All this is bad news for EU mandarins. Ireland is due to vote in a referendum in May or June on the European Fiscal Compact, designed to stabilise the eurozone by enforcing strict budgetary controls on EU nations. The latest opinon polls, published in the Sunday Business Post, suggest 44 per cent would vote in favour, but 29 per cent remain undecided and support for Sinn Fein, who oppose the treaty, has grown substantially.
Recent opinion polls put the republicans on 25 per cent, behind only Taoiseach Enda Kenny’s Fine Gael. Although coalition partners Fine Gael and Labour still enjoy strong backing – and Mr Kenny is personally very popular – support for opponents of austerity is growing.

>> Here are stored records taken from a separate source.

(** C2 (amended): let [createFinding] return a finding for an input whose
    description is not blank and whose evidence and recommendations are
    absent, empty or not blank, none of them containing the heading marker
    [## ], on an engine without I/O failures where the metadata block fits
    the size limit. Then [getFinding] with the returned id returns the
    created finding with its three texts trimmed of surrounding white space
    and its empty optional sections absent; every other field is equal. For
    texts without surrounding white space that is the created finding
    itself, up to the empty optional sections. *)
Theorem createFinding_getFinding
        (E : Env) (randomId projectName : string) (input : FindingInput)
        (s s' : State) (finding : Finding) :
  reliable E ->
  sectionText (fi_description input) = true ->
  optionalText (fi_evidence input) = true ->
  optionalText (fi_recommendations input) = true ->
  createFinding E randomId projectName input s = (Ok finding, s') ->
  yamlLength E (findingFrontmatter finding) <= getYamlSizeLimit E ->
  fst (getFinding E projectName (f_id finding) s') = Ok (readBack finding) /\
  (Js.trim (f_description finding) = f_description finding ->
   optText (f_evidence finding) = f_evidence finding ->
   optText (f_recommendations finding) = f_recommendations finding ->
   readBack finding = finding).
Proof.
  intros Hio Hd Hev Hrc Hcreate Hsize. split.
  2:{ intros H1 H2 H3. unfold readBack. rewrite H1, H2, H3.
      now destruct finding. }
  destruct (createFinding_ok_inv E _ _ _ _ _ _ Hcreate)
    as (Hbuilt & (t & Hfile) & Hindexed).
  destruct (indexed_recorded _ _ Hindexed) as (md & Hrec).
  unfold findingContent, matterStringify, findingFrontmatter in Hfile.
  unfold findingFrontmatter in Hsize.
  destruct (getFinding_readable E Hio s' projectName (f_id finding) md _ _ t
              Hrec Hfile Hsize) as (idx & _ & ->).
  cbn [fst]. f_equal.
  assert (Hd' : sectionText (f_description finding) = true)
    by now rewrite Hbuilt.
  assert (Hev' : optionalText (f_evidence finding) = true)
    by now rewrite Hbuilt.
  assert (Hrc' : optionalText (f_recommendations finding) = true)
    by now rewrite Hbuilt.
  destruct (SectionFacts.newline_cases
              (findingBody (f_description finding) (f_evidence finding)
                           (f_recommendations finding)))
    as (tail & Htail & ->).
  destruct (SectionFacts.body_read tail Htail _ _ _ Hd' Hev' Hrc')
    as (H1 & H2 & H3).
  unfold parsedFinding, readBack. cbn [fm_id fm_title fm_severity fm_cwe
    fm_cvssString fm_cvssScore fm_components fm_created fm_updated].
  now rewrite H1, H2, H3.
Qed.

Lemma createFinding_getFinding_witness :
  exists created s',
    createFinding Sample.env "0a1b2c3d" "p"
                  (Sample.xss " Comments are rendered unescaped. ")
                  Sample.oneProject = (Ok created, s') /\
    fst (getFinding Sample.env "p" (f_id created) s')
    = Ok (readBack created) /\
    f_description (readBack created) = "Comments are rendered unescaped."
    /\ f_evidence (readBack created)
       = Some "<script>alert(1)</script> is echoed back." /\
    f_recommendations (readBack created) = None.
Proof.
  destruct (createFinding Sample.env "0a1b2c3d" "p"
              (Sample.xss " Comments are rendered unescaped. ")
              Sample.oneProject) as [r s'] eqn:Hrun.
  assert (Hok : exists created, r = Ok created).
  { revert Hrun. vm_compute. intros [= <- _]. now eexists. }
  destruct Hok as (created & ->).
  exists created, s'. split; [reflexivity|].
  assert (Hcreated : created
                     = builtFinding "0a1b2c3d"
                         (Sample.xss " Comments are rendered unescaped. ")
                         (clock Sample.oneProject)
                         (derivedScore Sample.env
                            (Sample.xss " Comments are rendered unescaped. "))).
  { apply (createFinding_ok_inv _ _ _ _ _ _ _ Hrun). }
  split.
  - apply (createFinding_getFinding Sample.env "0a1b2c3d" "p"
             (Sample.xss " Comments are rendered unescaped. ")
             Sample.oneProject s' created).
    + intros op p. reflexivity.
    + reflexivity.
    + reflexivity.
    + reflexivity.
    + exact Hrun.
    + vm_compute. discriminate.
  - subst created. repeat split; reflexivity.
Defined.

Leinster House, where the parliament sits, will hope the EU treaty vote will offer an opportunity to renegotiate with the bail-out lenders. The EU-IMF loan was made at a punitive 5.8 per cent, an interest rate that is crippling growth in the economy. Currently, the Irish government is attempting to reschedule about €31bn of promissory notes for its failed banks.

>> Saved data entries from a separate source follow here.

Lemma all_rows_map2P (p : F -> F -> bool) r c A B :
  wf_rows r c A -> wf_rows r c B ->
  all_rows (map2 (map2 p) A B) =
  [forall i : 'I_r, forall j : 'I_c, p (entry A i j) (entry B i j)].
Proof.
move=> wA wB; have sA := wf_rows_size wA; have sB := wf_rows_size wB.
apply/idP/idP => [Hall|/forallP Hall].
  apply/forallP => i; apply/forallP => j.
  have Hi : (i < size (map2 (map2 p) A B))%N by rewrite size_map2 sA sB minnn.
  move/(all_nthP [::])/(_ i Hi): Hall.
  rewrite (@nth_map2 _ _ _ _ [::] [::]) ?sA ?sB // => /(all_nthP true) Hrow.
  have Hj : (j < size (map2 p (nth [::] A i) (nth [::] B i)))%N.
    by rewrite size_map2 (wf_rows_nth wA) // (wf_rows_nth wB) // minnn.
  move: (Hrow j Hj); rewrite (@nth_map2 _ _ _ _ 0 0) //.
    by rewrite (wf_rows_nth wA).
  by rewrite (wf_rows_nth wA) // (wf_rows_nth wB).
apply/(all_nthP [::]) => i; rewrite size_map2 sA sB minnn => Hi.
rewrite (@nth_map2 _ _ _ _ [::] [::]) ?sA ?sB //.
apply/(all_nthP true) => j.
rewrite size_map2 (wf_rows_nth wA) // (wf_rows_nth wB) // minnn => Hj.
rewrite (@nth_map2 _ _ _ _ 0 0) ?(wf_rows_nth wA) ?(wf_rows_nth wB) //.
by move/forallP: (Hall (Ordinal Hi)) => /(_ (Ordinal Hj)).
Qed.

(** X14: [is_symmetric] on a square matrix answers true exactly when every
    entry is within the tolerance of the entry mirrored at the diagonal. *)
Theorem is_symmetric_entrywise c A (atol : F) :
  wf_rows c c A ->
  is_symmetric (Array2 c c A) atol =
  Ok (Scalar [forall i : 'I_c, forall j : 'I_c,
                `|entry A i j - entry A j i| <= atol + rtol F * `|entry A j i|]).
Proof.
move=> wA; have wT := wf_rows_transpose wA.
rewrite /is_symmetric transpose_Array2 bind_Ok /equal /isclose.
rewrite broadcast2_Array2 /= (all_rows_map2P _ wA wT).
congr (Ok (Scalar _)); apply: eq_forallb => i; apply: eq_forallb => j.
by rewrite (entry_transpose wA).
Qed.

(** X15: [is_skew_symmetric] on a square matrix answers true exactly when
    every entry is within the tolerance of the negated mirrored entry. *)
Theorem is_skew_symmetric_entrywise c A (atol : F) :
  wf_rows c c A ->
  is_skew_symmetric (Array2 c c A) atol =
  Ok (Scalar [forall i : 'I_c, forall j : 'I_c,
                `|entry A i j + entry A j i| <= atol + rtol F * `|entry A j i|]).
Proof.
move=> wA; have wT := wf_rows_transpose wA.
have wN := wf_rows_map (fun x => - x) wT.
rewrite /is_skew_symmetric transpose_Array2 bind_Ok /equal /isclose /neg /=.
rewrite broadcast2_Array2 /= (all_rows_map2P _ wA wN).
congr (Ok (Scalar _)); apply: eq_forallb => i; apply: eq_forallb => j.
by rewrite (entry_map _ wT) // (entry_transpose wA) // opprK normrN.
Qed.

Lemma negK X : neg (neg X) = X.
Proof.
case: X => [r c A|k r c s] /=; congr (_ _).
  rewrite -map_comp -[RHS]map_id; apply: eq_map => row /=.
  by rewrite -map_comp -[RHS]map_id; apply: eq_map => x /=; rewrite opprK.
rewrite -map_comp -[RHS]map_id; apply: eq_map => M /=.
rewrite -map_comp -[RHS]map_id; apply: eq_map => row /=.
by rewrite -map_comp -[RHS]map_id; apply: eq_map => x /=; rewrite opprK.
Qed.

(** X16: a matrix or batch that equals its transpose passes [is_symmetric],
    and one that equals the negation of its transpose passes
    [is_skew_symmetric], for every tolerance that is not negative. *)
Theorem exact_symmetry_passes X (atol : F) :
  wf X -> 0 <= atol ->
  (transpose X = Ok X -> is_symmetric X atol = Ok (all_true_like X)) /\
  (transpose X = Ok (neg X) ->
   is_skew_symmetric X atol = Ok (all_true_like X)).
Proof.
move=> wX Ha; split=> E.
  by rewrite /is_symmetric E bind_Ok equal_refl.
by rewrite /is_skew_symmetric E bind_Ok negK equal_refl.
Qed.

Lemma bdim_none r c :
  r != c -> r != 1%N -> c != 1%N -> bdim r c = None.
Proof. by rewrite /bdim => /negbTE -> /negbTE -> /negbTE ->. Qed.

Lemma broadcast2_mismatch (T U : Type) (f : T -> T -> U) (a b : ndarray T) r c :
  matrix_extents a = (r, c) -> matrix_extents b = (c, r) ->
  r != c -> r != 1%N -> c != 1%N ->
  broadcast2 f a b = Err ValueError.
Proof.
move=> Ea Eb Hrc Hr Hc; rewrite /broadcast2.
case: a b Ea Eb => [ra ca A|ka ra ca s] [rb cb B|kb rb cb t] /= [-> ->] [-> ->];
  by rewrite (bdim_none Hrc Hr Hc); case: (bdim _ _).
Qed.

Lemma transpose_extents X :
  exists T : ndarray F,
    transpose X = Ok T /\
    matrix_extents T = ((matrix_extents X).2, (matrix_extents X).1).
Proof. by case: X => [r c A|k r c s]; eexists; split. Qed.

(** X17: on a matrix or batch that is not square and has no matrix extent
    equal to 1, the four symmetry operations all fail with a value error. *)
Theorem symmetry_operations_need_square X (atol : F) r c :
  matrix_extents X = (r, c) -> r != c -> r != 1%N -> c != 1%N ->
  [/\ to_symmetric X = Err ValueError,
      to_skew_symmetric X = Err ValueError,
      is_symmetric X atol = Err ValueError &
      is_skew_symmetric X atol = Err ValueError].
Proof.
move=> EX Hrc Hr Hc; case: (transpose_extents X) => T [ET].
rewrite EX /= => ETx.
have ENx : matrix_extents (neg T) = (c, r) by case: (T) ETx.
rewrite /to_symmetric /to_skew_symmetric /is_symmetric /is_skew_symmetric.
rewrite ET !bind_Ok /add /sub /equal /isclose.
by rewrite !(broadcast2_mismatch _ EX ETx) // (broadcast2_mismatch _ EX ENx).
Qed.

End SymmetryTests.

Lemma is_symmetric_entrywise_witness :
  is_symmetric mat_a (1 : rat) =
  Ok (Scalar [forall i : 'I_2, forall j : 'I_2,
                (`|entry rows_a i j - entry rows_a j i|
                 <= 1 + rtol rat * `|entry rows_a j i|)%R]).
Proof. exact: (@is_symmetric_entrywise rat 2 rows_a 1%R isT). Defined.

Lemma is_skew_symmetric_entrywise_witness :
  is_skew_symmetric mat_b (1 : rat) =
  Ok (Scalar [forall i : 'I_2, forall j : 'I_2,
                (`|entry rows_b i j + entry rows_b j i|
                 <= 1 + rtol rat * `|entry rows_b j i|)%R]).
Proof. exact: (@is_skew_symmetric_entrywise rat 2 rows_b 1%R isT). Defined.

Lemma exact_symmetry_passes_witness :
  is_symmetric mat_s (1 : rat) = Ok (all_true_like mat_s) /\
  is_skew_symmetric mat_b (1 : rat) = Ok (all_true_like mat_b).
Proof.
split.
  case: (@exact_symmetry_passes rat mat_s 1%R isT (@ler01 _)) => H _.
  exact: (H (erefl _)).
case: (@exact_symmetry_passes rat mat_b 1%R isT (@ler01 _)) => _ H.
by apply: H; vm_compute.
Defined.

Lemma symmetry_operations_need_square_witness :
  [/\ to_symmetric mat_2_3 = Err ValueError,
      to_skew_symmetric mat_2_3 = Err ValueError,
      is_symmetric mat_2_3 (1 : rat) = Err ValueError &
      is_skew_symmetric mat_2_3 (1 : rat) = Err ValueError].
Proof.
exact: (@symmetry_operations_need_square rat mat_2_3 1%R 2 3 (erefl _)
          isT isT isT).
Defined.

(** ** The symmetric and skew-symmetric parts as projections *)

Section Projections.

Variable F : realFieldType.

Local Open Scope ring_scope.

Implicit Types (A B : seq (seq F)) (X : ndarray F) (k r c : nat).

Lemma eq_map_all (T U : eqType) (f g : T -> U) (s : seq T) :
  [seq f x | x <- s] = [seq g x | x <- s] <-> all (fun x => f x == g x) s.
Proof.
split=> [|/allP Hall]; last by apply/eq_in_map => x /Hall /eqP.
by elim: s => [|x s IH] //= [-> /IH ->]; rewrite eqxx.
Qed.

Lemma map_fixed_all (T : eqType) (f : T -> T) (s : seq T) :
  [seq f x | x <- s] = s <-> all (fun x => f x == x) s.
Proof. by rewrite -{2}[s]map_id; apply: eq_map_all. Qed.

Lemma neg_rowsK A : neg_rows (neg_rows A) = A.
Proof.
rewrite /neg_rows -map_comp -[RHS]map_id; apply: eq_map => row /=.
by rewrite -map_comp -[RHS]map_id; apply: eq_map => x /=; rewrite opprK.
Qed.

“What we are looking for is a deal to pay them back over a longer period, possibly at a lesser rate of interest,” deputy finance minister Brian Hayes said yesterday. “I would ask people in fairness to be patient with us on this issue.”
Beyond the corridors of power, the new economic reality has produced some creative responses. Comedian Abie Philbin Bowman – who, fittingly, will be appearing at the Glasgow Comedy Festival this Saturday, St Patrick’s Day – is returning to a tried-and-tested financial model: barter.
“I’m planning a tour of Ireland this summer that runs entirely on barter,” Bowman says. “All my shows are free to the public, and afterwards people are asked to make a donation. If they can’t afford to give money, they can offer me a hot meal or somewhere to stay. In the past, one person offered me juggling lessons, another taught me how to fly-fish. It’s a very different experience and a really interesting way of seeing the country.”
The Aviva isn’t down as a date on the tour, yet.